Records from a data collection
-.-.-

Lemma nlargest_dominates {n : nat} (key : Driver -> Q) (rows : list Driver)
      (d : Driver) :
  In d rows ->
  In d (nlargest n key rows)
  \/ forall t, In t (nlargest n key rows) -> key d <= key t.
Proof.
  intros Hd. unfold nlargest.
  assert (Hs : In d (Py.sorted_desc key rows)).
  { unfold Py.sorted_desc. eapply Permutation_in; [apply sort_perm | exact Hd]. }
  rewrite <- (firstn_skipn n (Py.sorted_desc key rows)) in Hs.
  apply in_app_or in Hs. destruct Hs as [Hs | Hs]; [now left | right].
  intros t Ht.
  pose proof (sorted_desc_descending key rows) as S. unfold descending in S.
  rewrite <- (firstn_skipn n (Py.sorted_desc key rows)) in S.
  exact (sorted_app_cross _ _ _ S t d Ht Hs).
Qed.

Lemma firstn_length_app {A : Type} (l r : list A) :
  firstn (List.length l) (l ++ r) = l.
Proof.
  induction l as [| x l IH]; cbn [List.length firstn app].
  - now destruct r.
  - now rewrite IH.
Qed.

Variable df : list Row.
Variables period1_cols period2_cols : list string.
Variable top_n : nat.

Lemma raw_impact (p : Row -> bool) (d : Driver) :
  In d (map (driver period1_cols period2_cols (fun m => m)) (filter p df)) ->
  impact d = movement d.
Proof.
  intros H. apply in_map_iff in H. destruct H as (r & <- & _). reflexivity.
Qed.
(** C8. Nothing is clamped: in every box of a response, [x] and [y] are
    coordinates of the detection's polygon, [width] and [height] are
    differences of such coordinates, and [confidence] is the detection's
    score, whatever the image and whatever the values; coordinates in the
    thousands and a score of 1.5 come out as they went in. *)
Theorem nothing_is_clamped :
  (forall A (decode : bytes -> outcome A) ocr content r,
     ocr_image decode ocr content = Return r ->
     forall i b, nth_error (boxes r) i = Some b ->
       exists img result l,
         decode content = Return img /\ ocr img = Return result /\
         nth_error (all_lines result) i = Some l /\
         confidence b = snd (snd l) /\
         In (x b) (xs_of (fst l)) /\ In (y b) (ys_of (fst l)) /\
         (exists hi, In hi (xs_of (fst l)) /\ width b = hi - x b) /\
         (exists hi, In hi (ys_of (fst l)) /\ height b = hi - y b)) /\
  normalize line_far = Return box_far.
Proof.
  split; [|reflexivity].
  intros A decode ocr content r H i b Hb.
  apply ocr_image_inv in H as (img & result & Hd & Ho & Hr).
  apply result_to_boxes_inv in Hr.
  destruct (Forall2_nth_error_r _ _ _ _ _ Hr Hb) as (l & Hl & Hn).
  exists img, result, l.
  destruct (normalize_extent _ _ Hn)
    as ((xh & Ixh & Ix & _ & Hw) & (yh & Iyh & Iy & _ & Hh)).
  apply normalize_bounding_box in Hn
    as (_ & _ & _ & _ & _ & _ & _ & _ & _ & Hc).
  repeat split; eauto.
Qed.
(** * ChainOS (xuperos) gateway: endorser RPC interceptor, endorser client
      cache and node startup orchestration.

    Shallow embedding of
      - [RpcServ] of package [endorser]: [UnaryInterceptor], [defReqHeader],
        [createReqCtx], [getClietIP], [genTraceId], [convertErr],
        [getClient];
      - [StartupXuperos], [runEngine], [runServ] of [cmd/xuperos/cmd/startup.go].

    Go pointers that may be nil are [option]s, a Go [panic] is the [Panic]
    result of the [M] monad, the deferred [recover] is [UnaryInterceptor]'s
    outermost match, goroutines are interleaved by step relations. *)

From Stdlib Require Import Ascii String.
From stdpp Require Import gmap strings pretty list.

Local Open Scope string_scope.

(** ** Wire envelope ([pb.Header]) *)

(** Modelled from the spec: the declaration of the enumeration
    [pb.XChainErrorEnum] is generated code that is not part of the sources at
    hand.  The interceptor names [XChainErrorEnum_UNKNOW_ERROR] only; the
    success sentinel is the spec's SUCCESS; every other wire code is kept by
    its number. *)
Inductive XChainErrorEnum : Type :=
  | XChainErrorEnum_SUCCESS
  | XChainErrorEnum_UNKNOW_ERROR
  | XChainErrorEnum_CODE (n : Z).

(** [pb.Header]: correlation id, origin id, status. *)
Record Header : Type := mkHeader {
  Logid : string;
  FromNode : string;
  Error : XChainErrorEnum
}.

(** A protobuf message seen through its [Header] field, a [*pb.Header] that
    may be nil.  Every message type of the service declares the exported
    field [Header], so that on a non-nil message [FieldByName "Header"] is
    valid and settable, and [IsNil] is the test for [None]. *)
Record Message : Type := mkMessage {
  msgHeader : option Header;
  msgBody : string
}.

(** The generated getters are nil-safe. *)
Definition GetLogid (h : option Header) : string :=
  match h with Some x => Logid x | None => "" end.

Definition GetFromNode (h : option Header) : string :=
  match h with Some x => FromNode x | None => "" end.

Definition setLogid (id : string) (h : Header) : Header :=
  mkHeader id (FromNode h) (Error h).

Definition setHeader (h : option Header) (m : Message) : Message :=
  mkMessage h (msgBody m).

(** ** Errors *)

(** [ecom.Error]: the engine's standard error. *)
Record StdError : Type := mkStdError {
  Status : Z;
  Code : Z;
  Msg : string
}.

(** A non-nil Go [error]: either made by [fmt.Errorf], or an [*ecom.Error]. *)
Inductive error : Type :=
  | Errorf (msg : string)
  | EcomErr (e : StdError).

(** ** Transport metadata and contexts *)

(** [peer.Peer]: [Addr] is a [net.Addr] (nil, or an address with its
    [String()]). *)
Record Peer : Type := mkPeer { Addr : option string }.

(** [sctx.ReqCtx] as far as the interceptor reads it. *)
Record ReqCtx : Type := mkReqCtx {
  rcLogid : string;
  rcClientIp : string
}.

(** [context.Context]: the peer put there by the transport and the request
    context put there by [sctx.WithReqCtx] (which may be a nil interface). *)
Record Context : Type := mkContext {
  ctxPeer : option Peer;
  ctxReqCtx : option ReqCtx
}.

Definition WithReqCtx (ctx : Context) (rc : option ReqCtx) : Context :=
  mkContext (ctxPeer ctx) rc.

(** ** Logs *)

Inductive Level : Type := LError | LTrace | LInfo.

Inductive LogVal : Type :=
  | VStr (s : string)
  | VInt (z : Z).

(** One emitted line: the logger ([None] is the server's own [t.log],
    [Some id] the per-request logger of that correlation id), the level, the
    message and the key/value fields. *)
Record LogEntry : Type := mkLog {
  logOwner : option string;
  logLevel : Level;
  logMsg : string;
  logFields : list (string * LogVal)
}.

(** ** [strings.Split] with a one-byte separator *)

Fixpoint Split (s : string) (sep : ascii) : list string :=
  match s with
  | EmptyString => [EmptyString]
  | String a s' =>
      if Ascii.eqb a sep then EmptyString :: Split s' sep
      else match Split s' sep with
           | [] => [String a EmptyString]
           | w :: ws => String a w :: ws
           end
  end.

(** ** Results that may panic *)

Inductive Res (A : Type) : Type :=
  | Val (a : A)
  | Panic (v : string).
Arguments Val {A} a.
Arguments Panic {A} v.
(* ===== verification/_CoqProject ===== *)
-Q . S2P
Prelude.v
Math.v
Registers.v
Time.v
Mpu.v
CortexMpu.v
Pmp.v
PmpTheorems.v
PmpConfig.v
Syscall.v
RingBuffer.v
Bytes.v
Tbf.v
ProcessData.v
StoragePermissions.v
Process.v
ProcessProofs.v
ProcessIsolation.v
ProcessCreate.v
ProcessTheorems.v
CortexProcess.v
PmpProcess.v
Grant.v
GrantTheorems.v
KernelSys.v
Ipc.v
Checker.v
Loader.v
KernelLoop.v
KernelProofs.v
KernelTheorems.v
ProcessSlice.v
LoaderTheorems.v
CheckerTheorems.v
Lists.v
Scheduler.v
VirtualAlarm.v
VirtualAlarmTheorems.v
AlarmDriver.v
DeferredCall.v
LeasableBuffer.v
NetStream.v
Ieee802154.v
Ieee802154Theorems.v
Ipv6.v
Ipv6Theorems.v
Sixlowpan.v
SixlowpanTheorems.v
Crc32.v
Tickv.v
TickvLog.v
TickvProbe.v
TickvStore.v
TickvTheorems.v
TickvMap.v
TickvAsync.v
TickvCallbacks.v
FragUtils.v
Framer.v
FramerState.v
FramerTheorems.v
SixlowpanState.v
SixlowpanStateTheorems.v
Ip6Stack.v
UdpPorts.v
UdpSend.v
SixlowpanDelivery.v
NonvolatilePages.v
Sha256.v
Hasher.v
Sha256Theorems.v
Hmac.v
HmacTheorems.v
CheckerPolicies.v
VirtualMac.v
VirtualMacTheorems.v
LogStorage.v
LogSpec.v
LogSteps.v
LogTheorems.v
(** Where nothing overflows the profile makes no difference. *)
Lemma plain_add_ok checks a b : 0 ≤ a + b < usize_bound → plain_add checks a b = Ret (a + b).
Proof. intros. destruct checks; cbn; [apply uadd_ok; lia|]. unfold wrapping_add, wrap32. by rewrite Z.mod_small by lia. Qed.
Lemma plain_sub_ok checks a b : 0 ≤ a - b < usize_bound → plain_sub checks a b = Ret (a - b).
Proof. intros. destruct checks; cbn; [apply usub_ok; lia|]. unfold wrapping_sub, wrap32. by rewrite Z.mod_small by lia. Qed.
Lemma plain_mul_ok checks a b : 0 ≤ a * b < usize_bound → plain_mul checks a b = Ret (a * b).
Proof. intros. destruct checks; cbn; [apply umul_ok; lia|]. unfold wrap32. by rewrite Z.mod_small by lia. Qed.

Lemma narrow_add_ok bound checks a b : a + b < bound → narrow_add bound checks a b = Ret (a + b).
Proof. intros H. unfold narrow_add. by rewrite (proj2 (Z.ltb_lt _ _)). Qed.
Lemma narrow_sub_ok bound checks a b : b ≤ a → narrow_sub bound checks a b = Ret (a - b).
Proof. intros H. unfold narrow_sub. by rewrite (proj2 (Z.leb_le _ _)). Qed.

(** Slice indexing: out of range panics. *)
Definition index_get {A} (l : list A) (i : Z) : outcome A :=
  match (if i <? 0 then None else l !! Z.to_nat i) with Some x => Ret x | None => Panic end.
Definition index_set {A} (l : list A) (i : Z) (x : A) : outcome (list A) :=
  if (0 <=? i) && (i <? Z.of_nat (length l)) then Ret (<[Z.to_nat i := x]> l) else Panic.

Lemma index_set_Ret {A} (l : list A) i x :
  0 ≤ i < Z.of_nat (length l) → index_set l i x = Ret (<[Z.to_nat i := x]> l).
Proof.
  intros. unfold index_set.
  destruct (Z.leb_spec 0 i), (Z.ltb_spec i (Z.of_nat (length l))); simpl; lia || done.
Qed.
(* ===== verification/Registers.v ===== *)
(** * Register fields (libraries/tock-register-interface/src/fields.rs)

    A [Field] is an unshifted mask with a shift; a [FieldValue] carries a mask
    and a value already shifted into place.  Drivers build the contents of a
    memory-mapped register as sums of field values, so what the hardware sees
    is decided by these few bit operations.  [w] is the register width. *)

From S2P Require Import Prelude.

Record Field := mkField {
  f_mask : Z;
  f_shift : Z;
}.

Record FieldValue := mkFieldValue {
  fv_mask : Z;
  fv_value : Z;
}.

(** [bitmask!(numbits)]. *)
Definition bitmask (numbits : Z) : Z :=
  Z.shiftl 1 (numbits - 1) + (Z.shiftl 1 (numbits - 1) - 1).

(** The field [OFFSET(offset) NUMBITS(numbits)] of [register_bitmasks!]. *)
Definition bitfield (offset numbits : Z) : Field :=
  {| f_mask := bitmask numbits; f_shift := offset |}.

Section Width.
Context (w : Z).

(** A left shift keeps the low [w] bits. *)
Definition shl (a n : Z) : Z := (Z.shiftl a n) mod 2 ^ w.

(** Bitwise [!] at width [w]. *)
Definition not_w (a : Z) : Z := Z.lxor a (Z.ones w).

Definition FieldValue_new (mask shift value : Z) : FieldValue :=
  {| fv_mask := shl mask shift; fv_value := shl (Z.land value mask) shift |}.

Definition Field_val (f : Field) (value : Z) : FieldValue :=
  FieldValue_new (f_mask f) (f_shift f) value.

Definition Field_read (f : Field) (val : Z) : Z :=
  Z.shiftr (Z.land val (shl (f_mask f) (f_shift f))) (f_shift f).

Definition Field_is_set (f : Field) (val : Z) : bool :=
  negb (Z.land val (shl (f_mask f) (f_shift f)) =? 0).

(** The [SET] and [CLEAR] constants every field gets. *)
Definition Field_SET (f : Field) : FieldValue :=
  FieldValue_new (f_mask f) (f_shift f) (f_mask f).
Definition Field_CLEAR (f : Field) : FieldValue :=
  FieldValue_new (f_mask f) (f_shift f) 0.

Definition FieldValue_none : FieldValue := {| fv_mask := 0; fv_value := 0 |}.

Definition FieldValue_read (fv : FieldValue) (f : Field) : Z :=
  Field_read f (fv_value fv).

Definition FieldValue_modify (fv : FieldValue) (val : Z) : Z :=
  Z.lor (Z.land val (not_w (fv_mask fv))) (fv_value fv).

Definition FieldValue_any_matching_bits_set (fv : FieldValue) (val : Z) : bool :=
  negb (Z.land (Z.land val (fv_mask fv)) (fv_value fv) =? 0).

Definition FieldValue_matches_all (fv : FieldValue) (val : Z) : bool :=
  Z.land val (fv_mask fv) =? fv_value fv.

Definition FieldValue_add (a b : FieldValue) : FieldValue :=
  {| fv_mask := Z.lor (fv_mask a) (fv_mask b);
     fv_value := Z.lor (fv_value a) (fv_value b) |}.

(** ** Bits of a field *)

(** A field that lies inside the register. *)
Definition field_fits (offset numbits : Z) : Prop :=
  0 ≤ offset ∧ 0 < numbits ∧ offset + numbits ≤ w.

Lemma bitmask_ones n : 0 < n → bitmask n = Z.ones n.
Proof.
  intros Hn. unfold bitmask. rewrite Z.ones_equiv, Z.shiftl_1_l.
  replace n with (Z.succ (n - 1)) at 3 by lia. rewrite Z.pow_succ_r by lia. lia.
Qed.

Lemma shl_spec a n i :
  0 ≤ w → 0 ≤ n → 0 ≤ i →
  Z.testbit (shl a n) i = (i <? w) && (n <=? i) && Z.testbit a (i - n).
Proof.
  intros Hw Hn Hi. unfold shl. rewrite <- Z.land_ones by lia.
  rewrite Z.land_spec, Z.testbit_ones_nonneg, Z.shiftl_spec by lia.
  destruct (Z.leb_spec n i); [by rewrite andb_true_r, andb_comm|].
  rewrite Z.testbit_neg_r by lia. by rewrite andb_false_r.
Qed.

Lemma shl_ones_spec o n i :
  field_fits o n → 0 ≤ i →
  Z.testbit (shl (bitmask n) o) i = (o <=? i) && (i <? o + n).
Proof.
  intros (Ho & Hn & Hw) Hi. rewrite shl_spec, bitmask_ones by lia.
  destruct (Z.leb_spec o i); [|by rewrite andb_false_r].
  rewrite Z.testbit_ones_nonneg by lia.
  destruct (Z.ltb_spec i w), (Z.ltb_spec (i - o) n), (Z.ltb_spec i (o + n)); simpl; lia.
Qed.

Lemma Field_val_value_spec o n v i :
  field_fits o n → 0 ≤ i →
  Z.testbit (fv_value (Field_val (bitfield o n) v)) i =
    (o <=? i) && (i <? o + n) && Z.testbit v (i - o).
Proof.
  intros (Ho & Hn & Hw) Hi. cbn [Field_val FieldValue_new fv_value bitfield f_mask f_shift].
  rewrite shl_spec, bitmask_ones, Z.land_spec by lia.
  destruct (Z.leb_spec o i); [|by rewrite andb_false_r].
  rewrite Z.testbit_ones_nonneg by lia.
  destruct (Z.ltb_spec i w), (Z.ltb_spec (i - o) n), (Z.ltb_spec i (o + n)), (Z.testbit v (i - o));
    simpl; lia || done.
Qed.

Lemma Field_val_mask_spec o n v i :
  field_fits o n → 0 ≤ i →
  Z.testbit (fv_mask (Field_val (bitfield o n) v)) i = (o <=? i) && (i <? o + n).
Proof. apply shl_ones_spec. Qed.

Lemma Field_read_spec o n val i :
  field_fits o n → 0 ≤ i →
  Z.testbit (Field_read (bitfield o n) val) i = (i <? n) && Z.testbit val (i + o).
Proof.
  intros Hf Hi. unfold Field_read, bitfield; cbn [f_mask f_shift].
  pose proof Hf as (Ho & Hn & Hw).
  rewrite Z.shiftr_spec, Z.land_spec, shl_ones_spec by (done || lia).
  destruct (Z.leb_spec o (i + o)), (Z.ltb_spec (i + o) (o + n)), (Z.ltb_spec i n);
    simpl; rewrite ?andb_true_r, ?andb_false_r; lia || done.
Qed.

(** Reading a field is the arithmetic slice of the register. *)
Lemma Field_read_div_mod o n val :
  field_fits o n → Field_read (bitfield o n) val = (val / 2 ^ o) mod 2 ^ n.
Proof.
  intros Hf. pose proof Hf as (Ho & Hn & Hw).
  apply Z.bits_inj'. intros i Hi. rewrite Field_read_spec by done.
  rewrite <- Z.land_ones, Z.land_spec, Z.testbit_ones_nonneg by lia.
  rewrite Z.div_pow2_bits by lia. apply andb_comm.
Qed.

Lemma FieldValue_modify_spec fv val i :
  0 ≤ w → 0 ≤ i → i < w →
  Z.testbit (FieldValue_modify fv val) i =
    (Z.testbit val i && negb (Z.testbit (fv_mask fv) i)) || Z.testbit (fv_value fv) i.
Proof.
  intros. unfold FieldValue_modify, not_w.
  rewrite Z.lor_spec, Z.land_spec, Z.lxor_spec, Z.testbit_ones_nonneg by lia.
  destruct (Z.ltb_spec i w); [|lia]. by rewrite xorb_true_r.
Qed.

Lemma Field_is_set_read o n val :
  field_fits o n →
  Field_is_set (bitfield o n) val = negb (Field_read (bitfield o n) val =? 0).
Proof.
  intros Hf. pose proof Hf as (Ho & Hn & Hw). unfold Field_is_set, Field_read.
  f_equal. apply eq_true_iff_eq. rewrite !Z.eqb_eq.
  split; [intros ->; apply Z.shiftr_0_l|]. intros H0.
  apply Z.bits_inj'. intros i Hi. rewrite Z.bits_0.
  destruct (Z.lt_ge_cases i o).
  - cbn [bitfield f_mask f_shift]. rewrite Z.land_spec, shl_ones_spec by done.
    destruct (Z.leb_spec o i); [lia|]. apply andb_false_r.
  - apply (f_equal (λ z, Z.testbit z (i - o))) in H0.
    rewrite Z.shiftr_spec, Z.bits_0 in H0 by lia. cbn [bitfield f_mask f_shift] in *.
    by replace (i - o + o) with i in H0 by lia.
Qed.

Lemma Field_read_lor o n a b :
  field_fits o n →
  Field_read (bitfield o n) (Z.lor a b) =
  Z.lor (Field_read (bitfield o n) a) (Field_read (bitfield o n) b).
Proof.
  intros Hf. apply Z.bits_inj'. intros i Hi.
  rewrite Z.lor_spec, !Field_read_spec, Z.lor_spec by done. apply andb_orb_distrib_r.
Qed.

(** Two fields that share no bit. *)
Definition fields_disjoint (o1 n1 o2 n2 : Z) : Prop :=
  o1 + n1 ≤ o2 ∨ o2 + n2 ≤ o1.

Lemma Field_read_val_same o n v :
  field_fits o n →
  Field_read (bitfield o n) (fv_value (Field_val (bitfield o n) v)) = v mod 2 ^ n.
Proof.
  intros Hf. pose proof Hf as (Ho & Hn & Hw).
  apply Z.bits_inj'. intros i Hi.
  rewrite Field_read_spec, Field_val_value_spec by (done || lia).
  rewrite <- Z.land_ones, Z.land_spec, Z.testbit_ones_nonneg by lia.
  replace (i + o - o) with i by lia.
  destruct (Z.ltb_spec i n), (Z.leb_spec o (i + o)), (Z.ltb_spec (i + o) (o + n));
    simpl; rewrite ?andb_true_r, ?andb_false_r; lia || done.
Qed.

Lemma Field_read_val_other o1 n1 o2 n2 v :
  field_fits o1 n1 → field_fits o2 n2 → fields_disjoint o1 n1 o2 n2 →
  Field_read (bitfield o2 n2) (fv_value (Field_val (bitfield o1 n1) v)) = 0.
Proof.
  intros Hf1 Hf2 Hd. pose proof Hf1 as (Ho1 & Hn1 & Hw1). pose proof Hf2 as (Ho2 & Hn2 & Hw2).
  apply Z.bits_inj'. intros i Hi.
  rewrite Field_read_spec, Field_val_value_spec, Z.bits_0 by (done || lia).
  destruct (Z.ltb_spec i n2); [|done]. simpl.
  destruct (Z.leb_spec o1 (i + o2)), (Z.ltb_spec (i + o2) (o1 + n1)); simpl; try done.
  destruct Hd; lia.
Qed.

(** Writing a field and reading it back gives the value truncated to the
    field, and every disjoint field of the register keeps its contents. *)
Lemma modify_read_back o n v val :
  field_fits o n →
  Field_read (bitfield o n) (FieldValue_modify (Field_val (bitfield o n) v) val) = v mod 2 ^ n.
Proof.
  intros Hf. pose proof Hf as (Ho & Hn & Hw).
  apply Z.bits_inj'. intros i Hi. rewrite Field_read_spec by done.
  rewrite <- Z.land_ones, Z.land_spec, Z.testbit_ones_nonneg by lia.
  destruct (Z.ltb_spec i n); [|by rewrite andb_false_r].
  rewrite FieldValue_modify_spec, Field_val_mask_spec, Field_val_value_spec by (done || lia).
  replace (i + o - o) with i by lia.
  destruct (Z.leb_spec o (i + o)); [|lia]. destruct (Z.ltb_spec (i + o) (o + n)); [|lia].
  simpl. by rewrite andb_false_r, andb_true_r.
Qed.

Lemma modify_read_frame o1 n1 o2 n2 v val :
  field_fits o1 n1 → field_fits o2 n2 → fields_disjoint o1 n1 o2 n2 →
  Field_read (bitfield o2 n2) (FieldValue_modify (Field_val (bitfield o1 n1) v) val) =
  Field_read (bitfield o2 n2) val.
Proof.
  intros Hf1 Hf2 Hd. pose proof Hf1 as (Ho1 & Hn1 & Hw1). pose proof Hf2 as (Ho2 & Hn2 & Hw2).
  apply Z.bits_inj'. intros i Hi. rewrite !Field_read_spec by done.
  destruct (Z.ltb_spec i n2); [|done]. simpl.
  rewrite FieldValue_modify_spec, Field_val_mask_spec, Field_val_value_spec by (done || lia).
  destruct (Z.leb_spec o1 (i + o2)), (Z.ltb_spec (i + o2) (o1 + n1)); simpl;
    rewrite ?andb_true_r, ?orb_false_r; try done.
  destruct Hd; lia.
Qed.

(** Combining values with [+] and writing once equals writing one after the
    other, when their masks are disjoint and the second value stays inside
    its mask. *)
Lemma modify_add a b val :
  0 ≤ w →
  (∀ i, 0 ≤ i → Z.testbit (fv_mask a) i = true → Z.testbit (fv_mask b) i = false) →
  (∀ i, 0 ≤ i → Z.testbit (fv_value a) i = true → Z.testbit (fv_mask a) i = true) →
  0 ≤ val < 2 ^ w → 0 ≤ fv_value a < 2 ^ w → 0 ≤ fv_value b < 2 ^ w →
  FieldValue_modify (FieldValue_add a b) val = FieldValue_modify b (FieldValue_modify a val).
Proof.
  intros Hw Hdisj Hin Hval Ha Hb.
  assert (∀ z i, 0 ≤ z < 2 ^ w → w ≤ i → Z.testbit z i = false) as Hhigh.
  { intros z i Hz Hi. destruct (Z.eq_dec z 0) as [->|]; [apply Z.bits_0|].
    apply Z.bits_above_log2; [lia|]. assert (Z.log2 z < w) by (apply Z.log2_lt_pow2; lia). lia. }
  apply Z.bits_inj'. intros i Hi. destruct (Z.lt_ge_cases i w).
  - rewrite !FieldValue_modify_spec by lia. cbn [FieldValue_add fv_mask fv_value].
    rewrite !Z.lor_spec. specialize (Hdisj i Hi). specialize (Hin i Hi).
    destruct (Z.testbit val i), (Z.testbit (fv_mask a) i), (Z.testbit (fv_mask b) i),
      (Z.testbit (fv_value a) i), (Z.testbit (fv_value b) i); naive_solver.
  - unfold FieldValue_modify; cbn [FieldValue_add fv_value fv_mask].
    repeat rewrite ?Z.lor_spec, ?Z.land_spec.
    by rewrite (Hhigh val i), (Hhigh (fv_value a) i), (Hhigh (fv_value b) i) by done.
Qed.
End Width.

-.-.-

Exercise: Quote only the stretch of lines that starts the data above and ends with the line containing "apply in_app_or in", both included.

Solution for this exercise:
Lemma nlargest_dominates {n : nat} (key : Driver -> Q) (rows : list Driver)
      (d : Driver) :
  In d rows ->
  In d (nlargest n key rows)
  \/ forall t, In t (nlargest n key rows) -> key d <= key t.
Proof.
  intros Hd. unfold nlargest.
  assert (Hs : In d (Py.sorted_desc key rows)).
  { unfold Py.sorted_desc. eapply Permutation_in; [apply sort_perm | exact Hd]. }
  rewrite <- (firstn_skipn n (Py.sorted_desc key rows)) in Hs.
  apply in_app_or in Hs. destruct Hs as [Hs | Hs]; [now left | right].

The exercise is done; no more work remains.